→ Assignment: Reproduce all of the data, making sure that no line differs from the original.

→ Recorded information:
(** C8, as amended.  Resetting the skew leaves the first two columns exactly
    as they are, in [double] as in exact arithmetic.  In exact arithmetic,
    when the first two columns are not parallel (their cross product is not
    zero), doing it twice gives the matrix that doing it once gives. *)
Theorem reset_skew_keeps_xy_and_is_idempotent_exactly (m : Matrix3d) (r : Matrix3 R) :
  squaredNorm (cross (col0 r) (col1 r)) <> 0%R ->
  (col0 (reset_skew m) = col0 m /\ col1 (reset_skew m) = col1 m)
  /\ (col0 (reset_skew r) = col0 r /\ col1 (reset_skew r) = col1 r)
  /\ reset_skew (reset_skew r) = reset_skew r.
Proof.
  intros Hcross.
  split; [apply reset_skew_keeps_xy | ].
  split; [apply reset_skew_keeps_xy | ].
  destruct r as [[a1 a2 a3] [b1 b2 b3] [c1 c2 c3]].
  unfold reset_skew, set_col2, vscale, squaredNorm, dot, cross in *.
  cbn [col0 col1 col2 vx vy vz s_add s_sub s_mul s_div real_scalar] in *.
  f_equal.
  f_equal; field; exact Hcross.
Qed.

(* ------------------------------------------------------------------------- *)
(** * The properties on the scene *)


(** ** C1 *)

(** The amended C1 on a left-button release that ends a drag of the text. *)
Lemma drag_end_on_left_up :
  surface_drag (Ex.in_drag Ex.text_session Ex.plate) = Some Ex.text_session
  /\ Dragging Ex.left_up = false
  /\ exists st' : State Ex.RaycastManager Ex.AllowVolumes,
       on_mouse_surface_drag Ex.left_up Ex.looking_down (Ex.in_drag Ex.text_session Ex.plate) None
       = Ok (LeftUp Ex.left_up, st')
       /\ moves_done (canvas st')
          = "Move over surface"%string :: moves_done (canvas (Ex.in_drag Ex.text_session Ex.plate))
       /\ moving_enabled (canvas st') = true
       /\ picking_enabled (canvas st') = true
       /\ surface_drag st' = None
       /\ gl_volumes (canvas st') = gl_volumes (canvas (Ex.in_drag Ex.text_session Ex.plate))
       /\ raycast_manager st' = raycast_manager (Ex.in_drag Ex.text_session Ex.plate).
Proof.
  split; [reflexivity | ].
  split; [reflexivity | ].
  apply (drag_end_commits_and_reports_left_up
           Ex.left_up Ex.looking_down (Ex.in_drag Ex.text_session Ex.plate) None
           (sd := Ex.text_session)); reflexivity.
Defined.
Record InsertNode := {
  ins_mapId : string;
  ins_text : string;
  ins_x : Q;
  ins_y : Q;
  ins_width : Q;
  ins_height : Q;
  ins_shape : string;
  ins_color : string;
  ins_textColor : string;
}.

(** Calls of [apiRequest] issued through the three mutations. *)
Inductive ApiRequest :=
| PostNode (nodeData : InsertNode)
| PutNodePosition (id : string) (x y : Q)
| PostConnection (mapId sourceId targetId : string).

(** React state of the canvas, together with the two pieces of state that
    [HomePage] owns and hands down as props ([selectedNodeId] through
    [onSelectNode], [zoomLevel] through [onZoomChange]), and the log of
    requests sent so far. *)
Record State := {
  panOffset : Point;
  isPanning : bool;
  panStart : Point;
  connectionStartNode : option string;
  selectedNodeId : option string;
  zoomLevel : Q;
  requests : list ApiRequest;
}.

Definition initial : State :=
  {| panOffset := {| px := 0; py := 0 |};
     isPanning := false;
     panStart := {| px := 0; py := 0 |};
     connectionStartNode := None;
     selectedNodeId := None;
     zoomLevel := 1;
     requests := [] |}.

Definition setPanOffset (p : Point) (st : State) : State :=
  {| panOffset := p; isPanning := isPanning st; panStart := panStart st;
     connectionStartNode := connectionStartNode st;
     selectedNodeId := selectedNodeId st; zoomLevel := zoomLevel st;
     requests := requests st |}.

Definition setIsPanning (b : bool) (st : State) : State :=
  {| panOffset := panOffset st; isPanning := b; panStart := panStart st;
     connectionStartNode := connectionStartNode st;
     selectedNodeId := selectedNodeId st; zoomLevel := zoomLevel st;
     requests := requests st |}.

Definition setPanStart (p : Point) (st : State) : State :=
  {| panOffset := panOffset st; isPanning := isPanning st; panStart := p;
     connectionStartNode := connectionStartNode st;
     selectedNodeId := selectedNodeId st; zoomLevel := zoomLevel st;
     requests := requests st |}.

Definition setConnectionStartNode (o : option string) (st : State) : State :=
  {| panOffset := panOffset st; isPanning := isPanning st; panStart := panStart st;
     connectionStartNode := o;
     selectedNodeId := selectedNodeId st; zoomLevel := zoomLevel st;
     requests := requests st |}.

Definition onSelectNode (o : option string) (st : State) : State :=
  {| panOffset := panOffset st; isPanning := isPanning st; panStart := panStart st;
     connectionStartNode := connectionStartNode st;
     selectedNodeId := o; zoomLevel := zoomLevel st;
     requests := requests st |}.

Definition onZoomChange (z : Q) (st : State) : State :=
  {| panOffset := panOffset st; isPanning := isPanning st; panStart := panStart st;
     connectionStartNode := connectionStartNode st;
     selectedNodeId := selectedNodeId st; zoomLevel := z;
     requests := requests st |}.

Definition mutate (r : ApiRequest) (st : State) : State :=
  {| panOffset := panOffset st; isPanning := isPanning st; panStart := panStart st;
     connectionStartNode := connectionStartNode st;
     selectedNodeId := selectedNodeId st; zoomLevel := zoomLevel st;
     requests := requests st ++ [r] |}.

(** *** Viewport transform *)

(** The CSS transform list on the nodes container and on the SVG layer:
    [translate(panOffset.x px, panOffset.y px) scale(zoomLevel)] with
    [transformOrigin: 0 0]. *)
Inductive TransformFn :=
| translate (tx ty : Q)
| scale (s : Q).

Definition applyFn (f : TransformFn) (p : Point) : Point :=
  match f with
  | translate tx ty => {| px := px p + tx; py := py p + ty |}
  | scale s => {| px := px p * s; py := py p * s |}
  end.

→ Solution to this exercise:
(** C8, as amended.  Resetting the skew leaves the first two columns exactly
    as they are, in [double] as in exact arithmetic.  In exact arithmetic,
    when the first two columns are not parallel (their cross product is not
    zero), doing it twice gives the matrix that doing it once gives. *)
Theorem reset_skew_keeps_xy_and_is_idempotent_exactly (m : Matrix3d) (r : Matrix3 R) :
  squaredNorm (cross (col0 r) (col1 r)) <> 0%R ->
  (col0 (reset_skew m) = col0 m /\ col1 (reset_skew m) = col1 m)
  /\ (col0 (reset_skew r) = col0 r /\ col1 (reset_skew r) = col1 r)
  /\ reset_skew (reset_skew r) = reset_skew r.
Proof.
  intros Hcross.
  split; [apply reset_skew_keeps_xy | ].
  split; [apply reset_skew_keeps_xy | ].
  destruct r as [[a1 a2 a3] [b1 b2 b3] [c1 c2 c3]].
  unfold reset_skew, set_col2, vscale, squaredNorm, dot, cross in *.
  cbn [col0 col1 col2 vx vy vz s_add s_sub s_mul s_div real_scalar] in *.
  f_equal.
  f_equal; field; exact Hcross.
Qed.

(* ------------------------------------------------------------------------- *)
(** * The properties on the scene *)


(** ** C1 *)

(** The amended C1 on a left-button release that ends a drag of the text. *)
Lemma drag_end_on_left_up :
  surface_drag (Ex.in_drag Ex.text_session Ex.plate) = Some Ex.text_session
  /\ Dragging Ex.left_up = false
  /\ exists st' : State Ex.RaycastManager Ex.AllowVolumes,
       on_mouse_surface_drag Ex.left_up Ex.looking_down (Ex.in_drag Ex.text_session Ex.plate) None
       = Ok (LeftUp Ex.left_up, st')
       /\ moves_done (canvas st')
          = "Move over surface"%string :: moves_done (canvas (Ex.in_drag Ex.text_session Ex.plate))
       /\ moving_enabled (canvas st') = true
       /\ picking_enabled (canvas st') = true
       /\ surface_drag st' = None
       /\ gl_volumes (canvas st') = gl_volumes (canvas (Ex.in_drag Ex.text_session Ex.plate))
       /\ raycast_manager st' = raycast_manager (Ex.in_drag Ex.text_session Ex.plate).
Proof.
  split; [reflexivity | ].
  split; [reflexivity | ].
  apply (drag_end_commits_and_reports_left_up
           Ex.left_up Ex.looking_down (Ex.in_drag Ex.text_session Ex.plate) None
           (sd := Ex.text_session)); reflexivity.
Defined.
Record InsertNode := {
  ins_mapId : string;
  ins_text : string;
  ins_x : Q;
  ins_y : Q;
  ins_width : Q;
  ins_height : Q;
  ins_shape : string;
  ins_color : string;
  ins_textColor : string;
}.

(** Calls of [apiRequest] issued through the three mutations. *)
Inductive ApiRequest :=
| PostNode (nodeData : InsertNode)
| PutNodePosition (id : string) (x y : Q)
| PostConnection (mapId sourceId targetId : string).

(** React state of the canvas, together with the two pieces of state that
    [HomePage] owns and hands down as props ([selectedNodeId] through
    [onSelectNode], [zoomLevel] through [onZoomChange]), and the log of
    requests sent so far. *)
Record State := {
  panOffset : Point;
  isPanning : bool;
  panStart : Point;
  connectionStartNode : option string;
  selectedNodeId : option string;
  zoomLevel : Q;
  requests : list ApiRequest;
}.

Definition initial : State :=
  {| panOffset := {| px := 0; py := 0 |};
     isPanning := false;
     panStart := {| px := 0; py := 0 |};
     connectionStartNode := None;
     selectedNodeId := None;
     zoomLevel := 1;
     requests := [] |}.

Definition setPanOffset (p : Point) (st : State) : State :=
  {| panOffset := p; isPanning := isPanning st; panStart := panStart st;
     connectionStartNode := connectionStartNode st;
     selectedNodeId := selectedNodeId st; zoomLevel := zoomLevel st;
     requests := requests st |}.

Definition setIsPanning (b : bool) (st : State) : State :=
  {| panOffset := panOffset st; isPanning := b; panStart := panStart st;
     connectionStartNode := connectionStartNode st;
     selectedNodeId := selectedNodeId st; zoomLevel := zoomLevel st;
     requests := requests st |}.

Definition setPanStart (p : Point) (st : State) : State :=
  {| panOffset := panOffset st; isPanning := isPanning st; panStart := p;
     connectionStartNode := connectionStartNode st;
     selectedNodeId := selectedNodeId st; zoomLevel := zoomLevel st;
     requests := requests st |}.

Definition setConnectionStartNode (o : option string) (st : State) : State :=
  {| panOffset := panOffset st; isPanning := isPanning st; panStart := panStart st;
     connectionStartNode := o;
     selectedNodeId := selectedNodeId st; zoomLevel := zoomLevel st;
     requests := requests st |}.

Definition onSelectNode (o : option string) (st : State) : State :=
  {| panOffset := panOffset st; isPanning := isPanning st; panStart := panStart st;
     connectionStartNode := connectionStartNode st;
     selectedNodeId := o; zoomLevel := zoomLevel st;
     requests := requests st |}.

Definition onZoomChange (z : Q) (st : State) : State :=
  {| panOffset := panOffset st; isPanning := isPanning st; panStart := panStart st;
     connectionStartNode := connectionStartNode st;
     selectedNodeId := selectedNodeId st; zoomLevel := z;
     requests := requests st |}.

Definition mutate (r : ApiRequest) (st : State) : State :=
  {| panOffset := panOffset st; isPanning := isPanning st; panStart := panStart st;
     connectionStartNode := connectionStartNode st;
     selectedNodeId := selectedNodeId st; zoomLevel := zoomLevel st;
     requests := requests st ++ [r] |}.

(** *** Viewport transform *)

(** The CSS transform list on the nodes container and on the SVG layer:
    [translate(panOffset.x px, panOffset.y px) scale(zoomLevel)] with
    [transformOrigin: 0 0]. *)
Inductive TransformFn :=
| translate (tx ty : Q)
| scale (s : Q).

Definition applyFn (f : TransformFn) (p : Point) : Point :=
  match f with
  | translate tx ty => {| px := px p + tx; py := py p + ty |}
  | scale s => {| px := px p * s; py := py p * s |}
  end.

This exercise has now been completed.